Excerpts from a dataset
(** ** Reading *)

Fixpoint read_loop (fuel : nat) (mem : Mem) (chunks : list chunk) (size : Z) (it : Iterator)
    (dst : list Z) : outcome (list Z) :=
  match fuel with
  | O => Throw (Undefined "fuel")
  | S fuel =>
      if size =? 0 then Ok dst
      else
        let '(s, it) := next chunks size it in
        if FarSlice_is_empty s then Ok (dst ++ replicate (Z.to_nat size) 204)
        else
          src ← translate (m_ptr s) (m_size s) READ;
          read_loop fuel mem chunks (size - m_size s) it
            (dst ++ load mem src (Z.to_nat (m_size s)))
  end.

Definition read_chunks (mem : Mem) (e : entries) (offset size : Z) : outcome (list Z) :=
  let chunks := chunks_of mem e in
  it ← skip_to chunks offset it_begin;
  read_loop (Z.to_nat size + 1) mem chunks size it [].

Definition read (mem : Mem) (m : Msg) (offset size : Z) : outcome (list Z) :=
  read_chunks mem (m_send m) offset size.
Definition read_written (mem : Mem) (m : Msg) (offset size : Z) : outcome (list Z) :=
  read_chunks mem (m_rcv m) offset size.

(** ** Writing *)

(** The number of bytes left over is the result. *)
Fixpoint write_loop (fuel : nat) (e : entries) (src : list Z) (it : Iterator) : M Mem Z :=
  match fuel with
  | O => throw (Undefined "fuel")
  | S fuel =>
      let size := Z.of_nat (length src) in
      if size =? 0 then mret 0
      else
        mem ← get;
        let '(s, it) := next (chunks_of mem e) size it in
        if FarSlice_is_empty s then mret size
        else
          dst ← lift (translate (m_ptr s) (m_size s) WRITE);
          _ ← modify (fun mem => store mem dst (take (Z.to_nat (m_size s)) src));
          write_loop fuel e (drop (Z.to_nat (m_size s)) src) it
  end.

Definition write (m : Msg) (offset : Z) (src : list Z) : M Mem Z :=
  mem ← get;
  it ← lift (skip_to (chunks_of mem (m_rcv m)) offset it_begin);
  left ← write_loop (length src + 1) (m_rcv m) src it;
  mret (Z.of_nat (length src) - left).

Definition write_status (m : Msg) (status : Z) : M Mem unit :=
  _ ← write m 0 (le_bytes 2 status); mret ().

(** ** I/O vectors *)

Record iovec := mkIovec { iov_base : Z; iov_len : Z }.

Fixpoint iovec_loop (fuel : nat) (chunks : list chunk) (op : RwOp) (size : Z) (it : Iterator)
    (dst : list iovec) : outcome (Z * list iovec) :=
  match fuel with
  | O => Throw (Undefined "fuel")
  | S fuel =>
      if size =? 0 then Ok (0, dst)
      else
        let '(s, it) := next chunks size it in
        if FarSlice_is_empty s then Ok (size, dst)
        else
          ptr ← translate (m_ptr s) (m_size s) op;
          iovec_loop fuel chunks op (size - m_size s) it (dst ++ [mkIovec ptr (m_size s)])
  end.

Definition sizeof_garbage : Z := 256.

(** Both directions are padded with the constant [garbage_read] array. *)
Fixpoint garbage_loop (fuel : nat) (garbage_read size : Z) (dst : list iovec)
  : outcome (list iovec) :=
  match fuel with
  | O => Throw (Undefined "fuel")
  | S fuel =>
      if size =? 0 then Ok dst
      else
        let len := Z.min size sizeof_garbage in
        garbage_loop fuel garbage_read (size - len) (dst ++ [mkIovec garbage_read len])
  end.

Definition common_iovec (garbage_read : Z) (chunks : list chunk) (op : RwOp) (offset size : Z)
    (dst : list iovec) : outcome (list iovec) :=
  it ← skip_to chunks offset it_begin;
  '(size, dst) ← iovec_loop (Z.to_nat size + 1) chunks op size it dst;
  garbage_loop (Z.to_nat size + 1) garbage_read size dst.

* * *

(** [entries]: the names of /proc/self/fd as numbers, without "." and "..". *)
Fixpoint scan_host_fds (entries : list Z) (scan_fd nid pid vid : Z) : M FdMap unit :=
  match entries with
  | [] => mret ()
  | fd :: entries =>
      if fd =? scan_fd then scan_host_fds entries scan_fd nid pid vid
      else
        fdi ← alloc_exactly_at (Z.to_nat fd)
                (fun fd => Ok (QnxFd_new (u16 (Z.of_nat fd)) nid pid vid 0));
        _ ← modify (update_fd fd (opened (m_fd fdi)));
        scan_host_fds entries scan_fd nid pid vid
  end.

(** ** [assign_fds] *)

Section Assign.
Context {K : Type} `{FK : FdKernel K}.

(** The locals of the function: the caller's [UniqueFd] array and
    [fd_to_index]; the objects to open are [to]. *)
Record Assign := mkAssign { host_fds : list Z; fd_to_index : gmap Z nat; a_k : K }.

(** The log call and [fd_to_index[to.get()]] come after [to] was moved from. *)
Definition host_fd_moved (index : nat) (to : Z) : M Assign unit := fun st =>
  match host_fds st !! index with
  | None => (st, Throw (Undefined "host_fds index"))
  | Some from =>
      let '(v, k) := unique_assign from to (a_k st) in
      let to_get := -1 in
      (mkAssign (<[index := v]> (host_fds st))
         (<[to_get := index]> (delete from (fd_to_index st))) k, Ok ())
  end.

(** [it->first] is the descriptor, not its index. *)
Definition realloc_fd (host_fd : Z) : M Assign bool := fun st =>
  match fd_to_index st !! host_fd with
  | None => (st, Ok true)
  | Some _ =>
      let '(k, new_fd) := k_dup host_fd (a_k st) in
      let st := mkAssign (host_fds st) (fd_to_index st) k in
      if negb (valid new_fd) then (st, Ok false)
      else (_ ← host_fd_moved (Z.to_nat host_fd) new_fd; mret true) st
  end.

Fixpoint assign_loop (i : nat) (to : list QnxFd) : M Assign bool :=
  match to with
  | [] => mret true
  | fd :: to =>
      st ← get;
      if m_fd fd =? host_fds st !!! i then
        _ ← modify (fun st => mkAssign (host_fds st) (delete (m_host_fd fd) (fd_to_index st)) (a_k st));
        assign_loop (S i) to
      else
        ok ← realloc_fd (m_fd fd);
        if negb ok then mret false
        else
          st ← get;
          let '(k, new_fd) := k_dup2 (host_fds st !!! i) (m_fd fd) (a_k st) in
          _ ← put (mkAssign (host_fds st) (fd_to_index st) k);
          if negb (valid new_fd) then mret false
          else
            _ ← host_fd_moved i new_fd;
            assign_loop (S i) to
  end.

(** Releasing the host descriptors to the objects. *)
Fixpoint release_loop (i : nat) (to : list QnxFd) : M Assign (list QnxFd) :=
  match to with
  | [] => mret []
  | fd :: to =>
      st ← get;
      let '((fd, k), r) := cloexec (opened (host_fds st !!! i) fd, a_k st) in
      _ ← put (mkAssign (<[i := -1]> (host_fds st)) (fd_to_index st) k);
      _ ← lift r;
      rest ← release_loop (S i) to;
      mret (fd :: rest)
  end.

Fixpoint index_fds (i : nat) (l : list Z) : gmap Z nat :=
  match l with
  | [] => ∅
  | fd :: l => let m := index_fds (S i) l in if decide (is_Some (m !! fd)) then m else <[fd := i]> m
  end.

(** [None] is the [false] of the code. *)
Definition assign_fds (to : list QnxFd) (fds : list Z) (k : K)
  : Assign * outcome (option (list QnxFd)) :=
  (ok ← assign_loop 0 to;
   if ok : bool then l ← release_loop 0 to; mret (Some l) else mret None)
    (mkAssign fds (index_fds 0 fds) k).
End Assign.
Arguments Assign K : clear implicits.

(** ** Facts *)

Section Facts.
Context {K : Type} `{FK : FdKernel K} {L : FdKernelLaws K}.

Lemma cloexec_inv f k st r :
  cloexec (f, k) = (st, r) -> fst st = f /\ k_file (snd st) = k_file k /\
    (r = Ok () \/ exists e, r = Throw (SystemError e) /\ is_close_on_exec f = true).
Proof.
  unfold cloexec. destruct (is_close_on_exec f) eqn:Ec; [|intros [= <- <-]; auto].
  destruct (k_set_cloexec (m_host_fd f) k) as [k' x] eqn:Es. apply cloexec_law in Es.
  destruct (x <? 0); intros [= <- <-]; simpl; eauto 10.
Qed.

WHAT IS NEEDED
Lines with "Type": find them in the data and copy each one.

FINISHED EXERCISE
Context {K : Type} `{FK : FdKernel K}.
Context {K : Type} `{FK : FdKernel K} {L : FdKernelLaws K}.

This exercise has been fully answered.